Politik Paritätischer Gesamtverband: Politik muss soziale Beschäftigungsunternehmen aufwerten

25.07.2009, 05:00 Uhr

Der Paritätische Gesamtverband (Paritätischer) hat gefordert, die sozialen Beschäftigungsunternehmen aufzuwerten und gesetzlich zu stärken.

In einem Gespräch mit der „Neuen Osnabrücker Zeitung“ (Samstag-Ausgabe) sagte der baden-württembergische Landesgeschäftsführer des Wohlfahrtsverbandes, Hansjörg Böhringer, diese Organisationen zur Wiedereingliederung in den Arbeitsmarkt seien gerade in einer Zeit steigender Langzeitarbeitslosigkeit unentbehrlich.
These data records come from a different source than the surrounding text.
(* ===== verification/NodeCorrect.v ===== *)
(** * The node is correct

    Theorems about HeadlessNode.v. The invariant of the node, over every sequence of calls
    and sweeps: ingest handles own the slots in use, one each, and leaves are counted
    exactly ([node_invariant]), so a leaf with a reader is never evicted
    ([reader_keeps_leaf]). On top of it, what the calls promise: what a client uploads and
    seals is found and fetched unchanged, whatever other clients do meanwhile
    ([upload_then_fetch]); a state entry is readable after it was put, whatever is evicted
    ([state_put_get]). The examples at the end show one tenant replacing the payload
    another fetches, and a leaf stranded by a failed log append. *)

From S2P Require Import Prelude Locator Events ArtIndex Lpm StateWal DramTier NvmeTier Ingest ColdTier TierManager HeadlessNode.
From Stdlib Require Import ZArith Lia.

Open Scope Z_scope.

Module NodeCorrect.

Import Locator TierManager Node.

(** ** The index *)

(** The count of a leaf with [r] readers: claimed by the evictor, or the tree's
    reference and the readers'. *)
Definition refs_ok (r v : Z) : Prop := (v = 0 /\ r = 0) \/ v = 1 + r.

(** [R l] readers hold the leaf [l]; the locators satisfy [P]. *)
Record IndexInv (P : kv_locator_t -> Prop) (R : nat -> Z) (p : Prefix) : Prop := {
  x_tree : exists m, Art.represents (art_ p) m /\ forall q l, m !! q = Some l -> is_Some (heap_ p !! l);
  x_fresh : forall l, is_Some (heap_ p !! l) -> (l < next_leaf_ p)%nat;
  x_refs : forall l lf, heap_ p !! l = Some lf -> refs_ok (R l) (refcount lf) /\ P (leaf_locator lf);
  x_paths : forall k path, evict_index_ p !! k = Some path -> Art.path_ok path;
  x_deferred : Forall (fun e => Art.path_ok (d_path e)) (deferred_evicts_ p) }.

(** Nothing that has readers is gone: leaves stay on the heap with their locator, and
    where they have readers they stay indexed, the path [X] apart. *)
Record held_but (X : option (list bytes)) (R : nat -> Z) (p p' : Prefix) : Prop := {
  held_heap : forall l lf, heap_ p !! l = Some lf ->
    exists lf', heap_ p' !! l = Some lf' /\ leaf_locator lf' = leaf_locator lf /\ bytes_total lf' = bytes_total lf;
  held_tree : forall q l, Art.path_ok q -> 0 < R l -> Some q <> X ->
    Art.LookupByPath q (art_ p) = Some l -> Art.LookupByPath q (art_ p') = Some l }.
Notation held := (held_but None).

#[global] Instance held_refl X R : Reflexive (held_but X R).
Proof. intros p. constructor; eauto. Qed.

#[global] Instance held_trans X R : Transitive (held_but X R).
Proof.
  intros p1 p2 p3 [H1 T1] [H2 T2]. constructor; [|eauto]. intros l lf E.
  destruct (H1 l lf E) as (lf2 & E2 & A & B). destruct (H2 l lf2 E2) as (lf3 & E3 & A' & B'). exists lf3. split; [done|]. split; congruence.
Qed.

Lemma held_weaken X R p p' : held R p p' -> held_but X R p p'.
Proof. intros [H T]. constructor; [done|]. intros q l Q Rl _. by apply T. Qed.

Lemma held_same X R p p' : heap_ p' = heap_ p -> art_ p' = art_ p -> held_but X R p p'.
Proof. intros H T. constructor; rewrite ?H, ?T; eauto. Qed.

Lemma set_ref_heap l r lf p :
  heap_ p !! l = Some lf ->
  set_ref l r p = mkPrefix (<[l := mkLeaf (leaf_locator lf) (tier_residency_bitmap lf) (bytes_total lf) r]> (heap_ p))
    (next_leaf_ p) (art_ p) (evict_index_ p) (deferred_evicts_ p) (events_ p).
Proof. unfold set_ref. by intros ->. Qed.

Lemma set_ref_held X R l r p : held_but X R p (set_ref l r p).
Proof.
  unfold set_ref. destruct (heap_ p !! l) as [lf|] eqn:E; [|done]. constructor; [|done]. intros l' lf' E'. cbn [heap_].
  destruct (decide (l' = l)) as [->|N]; [rewrite lookup_insert_eq; rewrite E in E'; injection E' as <-; by eexists|].
  rewrite lookup_insert_ne by done. eauto.
Qed.

(** Changing a count along with the number of readers. *)
Lemma set_ref_inv P R R' l r lf p :
  IndexInv P R p -> heap_ p !! l = Some lf -> refs_ok (R' l) r -> (forall l', l' <> l -> R' l' = R l') ->
  IndexInv P R' (set_ref l r p).
Proof.
  intros [(m & Rep & H) Fr Rf Pa De] El Rl Ro. rewrite (set_ref_heap _ _ _ _ El).
  constructor; cbn [heap_ art_ next_leaf_ evict_index_ deferred_evicts_]; auto.
  - exists m. split; [done|]. intros q l' M. rewrite lookup_insert_is_Some'. right. by apply (H q).
  - intros l'. rewrite lookup_insert_is_Some'. intros [<-|S]; apply Fr; [by rewrite El|done].
  - intros l' lf'. rewrite lookup_insert_Some. intros [[<- <-]|[N S]]; [split; [done|]; exact (proj2 (Rf l lf El))|].
    rewrite Ro by done. by apply Rf.
Qed.

Lemma Index_ext P R R' p : IndexInv P R p -> (forall l, R' l = R l) -> IndexInv P R' p.
Proof. intros [T Fr Rf Pa De] E. constructor; auto. intros l lf. rewrite E. apply Rf. Qed.

Section Index.
Context (P : kv_locator_t -> Prop) (R : nat -> Z).

Notation Ix := (IndexInv P R).

Lemma Ix_same p p' :
  Ix p -> heap_ p' = heap_ p -> next_leaf_ p' = next_leaf_ p -> art_ p' = art_ p ->
  (forall k path, evict_index_ p' !! k = Some path -> Art.path_ok path) ->
  Forall (fun e => Art.path_ok (d_path e)) (deferred_evicts_ p') -> Ix p'.
Proof. intros [] H N T E D. constructor; rewrite ?H, ?N, ?T; auto. Qed.

Lemma Ix_publish now t loc p : Ix p -> Ix (publish_event now t loc p).
Proof. intros I. apply (Ix_same p); try done; apply I. Qed.

(** The tree of the invariant, at one path. *)
Lemma Ix_lookup p q l : Ix p -> Art.path_ok q -> Art.LookupByPath q (art_ p) = Some l -> is_Some (heap_ p !! l).
Proof. intros I Q E. destruct (x_tree _ _ _ I) as (m & (_ & _ & L & _) & H). rewrite (L q Q) in E. by apply (H q). Qed.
Dennoch gebe es bislang „kein Rechtsinstrument für ihre Förderung und Betreibung“. So könnten die rund 1000 staatlich unterstützten Unternehmen mit 250000 Beschäftigten weder investieren, noch längerfristige Maßnahmen planen. „Sie sind ein Spielball der sich ändernden Finanzierung und der sich ändernden Projektpolitik der regionalen Arbeitsagenturen“, kritisierte Böhringer. Dies sei insbesondere für die Betreuung von Langzeitarbeitslosen fatal. Böhringer forderte die Bundesregierung auf, schnell eine gesetzliche Grundlage für die Arbeit der Beschäftigungsunternehmen zu schaffen. Die Kürze der Projekte führe oft dazu, dass die Arbeitsangebote sehr minderqualifiziert seien, sagte der Arbeitsmarktexperte. Eine „wirkliche Teilhabe an der Erwerbsarbeit“ dürfe aber nicht mit Ein-Euro-Jobs umgesetzt werden. „Jobs wie ein ‚Schnippelkurs’, bei dem das Schneiden von Gemüse gelehrt wird, dienen weder der Qualifikation, noch werden sie wirklich als Arbeit wahrgenommen“, sagte Böhringer. Er forderte, dass sich die Unternehmen künftig auch am Markt beteiligen dürfen. Die von der Politik verordnete Wettbewerbsneutralität sei ein großes Hindernis, sich frei zu entfalten. Sie für den Markt zuzulassen werde nicht bedeuten, dass anderen Arbeitnehmern in regulärer Beschäftigung der Arbeitsplatz weggenommen werde, versicherte Böhringer. Dies werde durch Abstimmungen der regionalen Arbeitsmarktpolitik verhindert.